The Dodd-Frank reforms were passed in the wake of the crash in order to avoid repeating the calamity in the future. Opinions are divided on the effectiveness of the reforms. Critics say that the bill places too high a cost of compliance on small banks. Still others say that the reforms don’t provide enough protection. One thing is certain, the banks that were too big to fail are bigger than they ever were as a result of the consolidation of the banking sector that was necessary to help the industry through the tumult. Furthermore, the exotic derivatives that were at the center of the meltdown, called collateralized debt obligations, or CDO’s, are being sold again under the name bespoke tranche opportunities. It appears that many of the same dangerous behaviors that started the troubles of the last decade are ongoing today. Recently, the Minneapolis fed put forward a plan that may address many of the concerns.
Neel Kashkari is a free market believer and a Republican. So much so that he considers Jeb Bush a political mentor. He believes in cutting Social Security and Medicare, and he even went on record praising Scott Walker’s efforts to bust up unions in Wisconsin. He is also critical of the Dodd-Frank reforms, but not in the way you might think. He thinks they are not strict enough, and he’s got good reason to.
Neel Kashkari was on the inside of the effort to stop the catastrophic failure of our economy. During the main thrust of the effort, he was working with Henry Paulson at Treasury as the Assistant Secretary of the Treasury for Financial Stability, meaning he was one of the ones looking into the abyss and trying to think of ways to deal with problems orders of magnitude larger than anything the country faced in decades. Neel Kashkari’s is now the President of the Federal Reserve Bank of Minneapolis. Last November, the Minneapolis Fed, headed by Kashkari, announced a plan to end the problem of too big to fail.

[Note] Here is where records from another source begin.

(** Clearing the fraction, and rounding the magnitude up. *)
Lemma fraction_bits x t : is_u 32 x -> isfinite F32 x = true -> 127 <= expo F32 (mag F32 x) < 150 ->
  t = 150 - expo F32 (mag F32 x) -> x mod 2 ^ t <> 0 ->
  let v := mval F32 (mag F32 x) in
  fval F32 (Z.ldiff x (2 ^ t - 1)) = signed (sgn F32 x) (v / One32 * One32) /\
  fval F32 (Z.ldiff (u32 (x + (2 ^ t - 1))) (2 ^ t - 1)) = signed (sgn F32 x) ((v / One32 + 1) * One32).
Proof.
  intros U Fin H Et Nz v. destruct (finite_cases F32 x Fin) as (_ & _ & Fm).
  pose proof (mag_range F32 x) as R. pose proof (inf_lt_sgnbit F32) as I.
  pose proof (fraction_up F32 (mag F32 x) ltac:(lia) ltac:(change (bias F32) with 127;
    change (mbits F32) with 23; lia)) as Up.
  destruct (clear_fraction F32 (mag F32 x) ltac:(lia) ltac:(change (bias F32) with 127;
    change (mbits F32) with 23; lia)) as (Ht & Dn & _).
  change (mbits F32 + bias F32) with 150 in *. change (mbits F32) with 23 in *.
  rewrite <- Et in Up, Dn, Ht. fold v in Up, Dn.
  destruct (clear_low F32 x t U ltac:(change (width F32) with 32; lia)) as [C1 C2].
  pose proof (Z.pow_le_mono_r 2 t 23 ltac:(lia) ltac:(lia)).
  pose proof (Z.mod_pos_bound (mag F32 x) (2 ^ t) ltac:(apply Z.pow_pos_nonneg; lia)).
  split.
  - rewrite ldiff_low, C1, fval_with_sgn, Dn by (apply F32_ok || lia). reflexivity.
  - rewrite push_up by (assumption || lia). rewrite fval_with_sgn, Up by (apply F32_ok || lia).
    reflexivity.
Qed.

Lemma mval_pos_32 a : 0 < a -> 0 < mval F32 a.
Proof. intros H. rewrite <- (mval_0 F32). apply mval_mono; [apply F32_ok | lia]. Qed.

Lemma floorf_val x : is_u 32 x -> isfinite F32 x = true ->
  fval F32 (floorf x) = fval F32 x / One32 * One32.
Proof.
  intros U Fin. pose proof (mag_range F32 x) as R. pose proof (one_val_pos F32) as P1.
  destruct (float_cases x U Fin) as (Pa & Pv & C). unfold floorf.
  rewrite efield_32, sgn_test_32, negb_involutive by exact U.
  rewrite (fval_signed F32 x). set (v := mval F32 (mag F32 x)) in *.
  destruct C as [[H M] | [[H (t & Et & Ht & Sh & Mz)] | [H L]]];
    destruct (Z.leb_spec 23 (expo F32 (mag F32 x) - 0x7f)); try lia;
    try (destruct (Z.leb_spec 0 (expo F32 (mag F32 x) - 0x7f)); try lia).
  - symmetry. apply floor_exact; assumption.
  - rewrite Sh, land_low by lia. destruct (Z.eqb_spec (x mod 2 ^ t) 0) as [Z0 | Nz].
    + symmetry. apply floor_exact; [exact P1 | apply Mz, Z0].
    + rewrite floor_signed by (try assumption; rewrite <- Mz; exact Nz).
      destruct (fraction_bits x t U Fin H Et Nz) as [Dn Up]. fold v in Dn, Up.
      destruct (sgn F32 x); [rewrite Up | rewrite Dn]; unfold signed; lia.
  - rewrite shl_1 by (apply F32_ok || exact U). unfold signed.
    destruct (sgn F32 x) eqn:S; simpl negb; cbv iota.
    + destruct (Z.eqb_spec (2 * mag F32 x) 0) as [Z0 | N]; simpl negb; cbv iota.
      * assert (V0 : v = 0) by (unfold v; replace (mag F32 x) with 0 by lia; apply mval_0, F32_ok).
        rewrite fval_signed, S. fold v. rewrite V0. reflexivity.
      * destruct (of_int_exact F32 (-1) ltac:(change (mbits F32) with 23; lia)) as (V & _).
        rewrite V. f_equal. pose proof (mval_pos_32 (mag F32 x) ltac:(lia)).
        apply (Z.div_unique _ _ _ (One32 - v)); lia.
    + rewrite (proj2 (zero_finite F32)), Z.div_small by lia. reflexivity.
Qed.

Lemma signed_opp s v : - signed s v = signed (negb s) v.
Proof. destruct s; simpl; lia. Qed.

Lemma ceilf_val x : is_u 32 x -> isfinite F32 x = true ->
  fval F32 (ceilf x) = - (- fval F32 x / One32) * One32.
Proof.
  intros U Fin. pose proof (mag_range F32 x) as R. pose proof (one_val_pos F32) as P1.
  destruct (float_cases x U Fin) as (Pa & Pv & C). unfold ceilf.
  rewrite efield_32, sgn_test_32, negb_involutive by exact U.
  rewrite (fval_signed F32 x), signed_opp. set (v := mval F32 (mag F32 x)) in *.
  assert (Ex : v mod One32 = 0 -> signed (sgn F32 x) v = - (signed (negb (sgn F32 x)) v / One32) * One32).
  { intros M. pose proof (floor_exact (negb (sgn F32 x)) v One32 P1 M) as E.
    rewrite Z.mul_opp_l, E, signed_opp, negb_involutive. reflexivity. }
  destruct C as [[H M] | [[H (t & Et & Ht & Sh & Mz)] | [H L]]];
    destruct (Z.leb_spec 23 (expo F32 (mag F32 x) - 0x7f)); try lia;
    try (destruct (Z.leb_spec 0 (expo F32 (mag F32 x) - 0x7f)); try lia).
  - apply Ex, M.
  - rewrite Sh, land_low by lia. destruct (Z.eqb_spec (x mod 2 ^ t) 0) as [Z0 | Nz].
    + apply Ex, Mz, Z0.
    + rewrite floor_signed by (try assumption; rewrite <- Mz; exact Nz).
      destruct (fraction_bits x t U Fin H Et Nz) as [Dn Up]. fold v in Dn, Up.
      destruct (sgn F32 x); simpl negb; cbv iota; [rewrite Dn | rewrite Up]; unfold signed; lia.
  - rewrite shl_1 by (apply F32_ok || exact U). unfold signed.
    destruct (sgn F32 x) eqn:S; simpl negb; cbv iota.
    + rewrite Z.div_small by lia. reflexivity.
    + destruct (Z.eqb_spec (2 * mag F32 x) 0) as [Z0 | N]; simpl negb; cbv iota.
      * assert (V0 : v = 0) by (unfold v; replace (mag F32 x) with 0 by lia; apply mval_0, F32_ok).
        rewrite fval_signed, S. fold v. rewrite V0. reflexivity.
      * destruct (of_int_exact F32 1 ltac:(change (mbits F32) with 23; lia)) as (V & _).
        rewrite V. f_equal. pose proof (mval_pos_32 (mag F32 x) ltac:(lia)).
        enough (- v / One32 = -1) by lia. symmetry. apply (Z.div_unique _ _ _ (One32 - v)); lia.
Qed.

(** ** Rounding half away from zero *)

Section RoundFacts.
Context (F : fmt) {HF : FmtOk F}.

Abbreviation W := (width F).
Abbreviation MB := (mbits F).
Abbreviation One := (one_val F).
Abbreviation absv x := (mval F (mag F x)).
Abbreviation half := (fdiv F (of_int F 1) (of_int F 2)).

(** 0.5 is what it should be; checked for the two formats. *)
Context (Half : is_u W half /\ isfinite F half = true /\ 2 * fval F half = One).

The current remedy lies in the Dodd-Frank Wall Street Reform and Consumer Protection Act. The act imposes stress tests on banks to ensure that they could survive and respond to bank runs under a variety of circumstances, but Kashkari and his team hold that they do not go far enough. They say the circuit breakers that are built in are complex and rely on too many moving parts. They also point to the act only requiring 6% equity capitalization as insufficient.
The Minneapolis fed plan has requirements that would call for common equity capital equal to 23.5% of risk weighted assets. This level would apply only to what they call covered banks, or banks with assets equal to or greater than $250B. The second step would require the Treasury to determine which, if any covered banks remained systemically important, or more commonly known too big to fail. Banks that are deemed systemically important would be subject to a higher equity requirement of 38%. This higher capital requirement would be realized in a plan stretched out over five years. There are also leverage taxes added to the plan that would prevent the same risk from being moved to shadow banks.

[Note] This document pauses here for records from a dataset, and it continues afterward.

(** Pairs [chi], [clo]. *)
Definition log2_tab2 : list Z := [
  0x3fe6200012b90a8e; 0x3c8904ab0644b605;
  0x3fe66000045734a6; 0x3c61ff9bea62f7a9;
  0x3fe69fffc325f2c5; 0x3c827ecfcb3c90ba;
  0x3fe6e00038b95a04; 0x3c88ff8856739326;
  0x3fe71fffe09994e3; 0x3c8afd40275f82b1;
  0x3fe7600015590e10; 0xbc72fd75b4238341;
  0x3fe7a00012655bd5; 0x3c7808e67c242b76;
  0x3fe7e0003259e9a6; 0xbc6208e426f622b7;
  0x3fe81fffedb4b2d2; 0xbc8402461ea5c92f;
  0x3fe860002dfafcc3; 0x3c6df7f4a2f29a1f;
  0x3fe89ffff78c6b50; 0xbc8e0453094995fd;
  0x3fe8e00039671566; 0xbc8a04f3bec77b45;
  0x3fe91fffe2bf1745; 0xbc77fa34400e203c;
  0x3fe95fffcc5c9fd1; 0xbc76ff8005a0695d;
  0x3fe9a0003bba4767; 0x3c70f8c4c4ec7e03;
  0x3fe9dfffe7b92da5; 0x3c8e7fd9478c4602;
  0x3fea1fffd72efdaf; 0xbc6a0c554dcdae7e;
  0x3fea5fffde04ff95; 0x3c867da98ce9b26b;
  0x3fea9fffca5e8d2b; 0xbc8284c9b54c13de;
  0x3feadfffddad03ea; 0x3c5812c8ea602e3c;
  0x3feb1ffff10d3d4d; 0xbc8efaddad27789c;
  0x3feb5fffce21165a; 0x3c53cb1719c61237;
  0x3feb9fffd950e674; 0x3c73f7d94194ce00;
  0x3febe000139ca8af; 0x3c750ac4215d9bc0;
  0x3fec20005b46df99; 0x3c6beea653e9c1c9;
  0x3fec600040b9f7ae; 0xbc7c079f274a70d6;
  0x3feca0006255fd8a; 0xbc7a0b4076e84c1f;
  0x3fecdfffd94c095d; 0x3c88f933f99ab5d7;
  0x3fed1ffff975d6cf; 0xbc582c08665fe1be;
  0x3fed5fffa2561c93; 0xbc7b04289bd295f3;
  0x3fed9fff9d228b0c; 0x3c870251340fa236;
  0x3fede00065bc7e16; 0xbc75011e16a4d80c;
  0x3fee200002f64791; 0x3c89802f09ef62e0;
  0x3fee600057d7a6d8; 0xbc7e0b75580cf7fa;
  0x3feea00027edc00c; 0xbc8c848309459811;
  0x3feee0006cf5cb7c; 0xbc8f8027951576f4;
  0x3fef2000782b7dcc; 0xbc8f81d97274538f;
  0x3fef6000260c450a; 0xbc4071002727ffdc;
  0x3fef9fffe88cd533; 0xbc581bdce1fda8b0;
  0x3fefdfffd50f8689; 0x3c87f91acb918e6e;
  0x3ff0200004292367; 0x3c9b7ff365324681;
  0x3ff05fffe3e3d668; 0x3c86fa08ddae957b;
  0x3ff0a0000a85a757; 0xbc57e2de80d3fb91;
  0x3ff0e0001a5f3fcc; 0xbc91823305c5f014;
  0x3ff11ffff8afbaf5; 0xbc8bfabb6680bac2;
  0x3ff15fffe54d91ad; 0xbc9d7f121737e7ef;
  0x3ff1a00011ac36e1; 0x3c9c000a0516f5ff;
  0x3ff1e00019c84248; 0xbc9082fbe4da5da0;
  0x3ff220000ffe5e6e; 0xbc88fdd04c9cfb43;
  0x3ff26000269fd891; 0x3c8cfe2a7994d182;
  0x3ff2a00029a6e6da; 0xbc700273715e8bc5;
  0x3ff2dfffe0293e39; 0x3c9b7c39dab2a6f9;
  0x3ff31ffff7dcf082; 0x3c7df1336edc5254;
  0x3ff35ffff05a8b60; 0xbc9e03564ccd31eb;
  0x3ff3a0002e0eaecc; 0x3c75f0e74bd3a477;
  0x3ff3e000043bb236; 0x3c9c7dcb149d8833;
  0x3ff4200002d187ff; 0x3c7e08afcf2d3d28;
  0x3ff460000d387cb1; 0x3c820837856599a6;
  0x3ff4a00004569f89; 0xbc89fa5c904fbcd2;
  0x3ff4e000043543f3; 0xbc781125ed175329;
  0x3ff51fffcc027f0f; 0x3c9883d8847754dc;
  0x3ff55ffffd87b36f; 0xbc8709e731d02807;
  0x3ff59ffff21df7ba; 0x3c87f79f68727b02;
  0x3ff5dfffebfc3481; 0xbc9180902e30e93e
].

After implementing the first step, they claim, the risk of a bailout from the public will go down from 67% over a 100 year period (the risk level they assess to be associated with current regulations), to a 39% likelihood. The second step is said to lower the risk of a bailout to 9% or lower over a 100 year period.
Another benefit they tout is that the regulatory environment will become simpler and less onerous for smaller regional banks, which is one of the main complaints of detractors of the current Dodd-Frank regulations.
The plan would certainly wind up forcing some of the largest banking institutions to reorganize and break themselves into smaller units so as to avoid being deemed systemically important. This, they say, is not their concern.
Whether or not this plan is the magic bullet, the fact remains that Wall Street is a sword of Damocles hanging over our collective heads. In fact, the securities that were the major amplifier of the mortgage crisis (CDO’s) are back under a different name.
Defusing the too big to fail ticking time bomb is of vital importance to the economic future of our nation.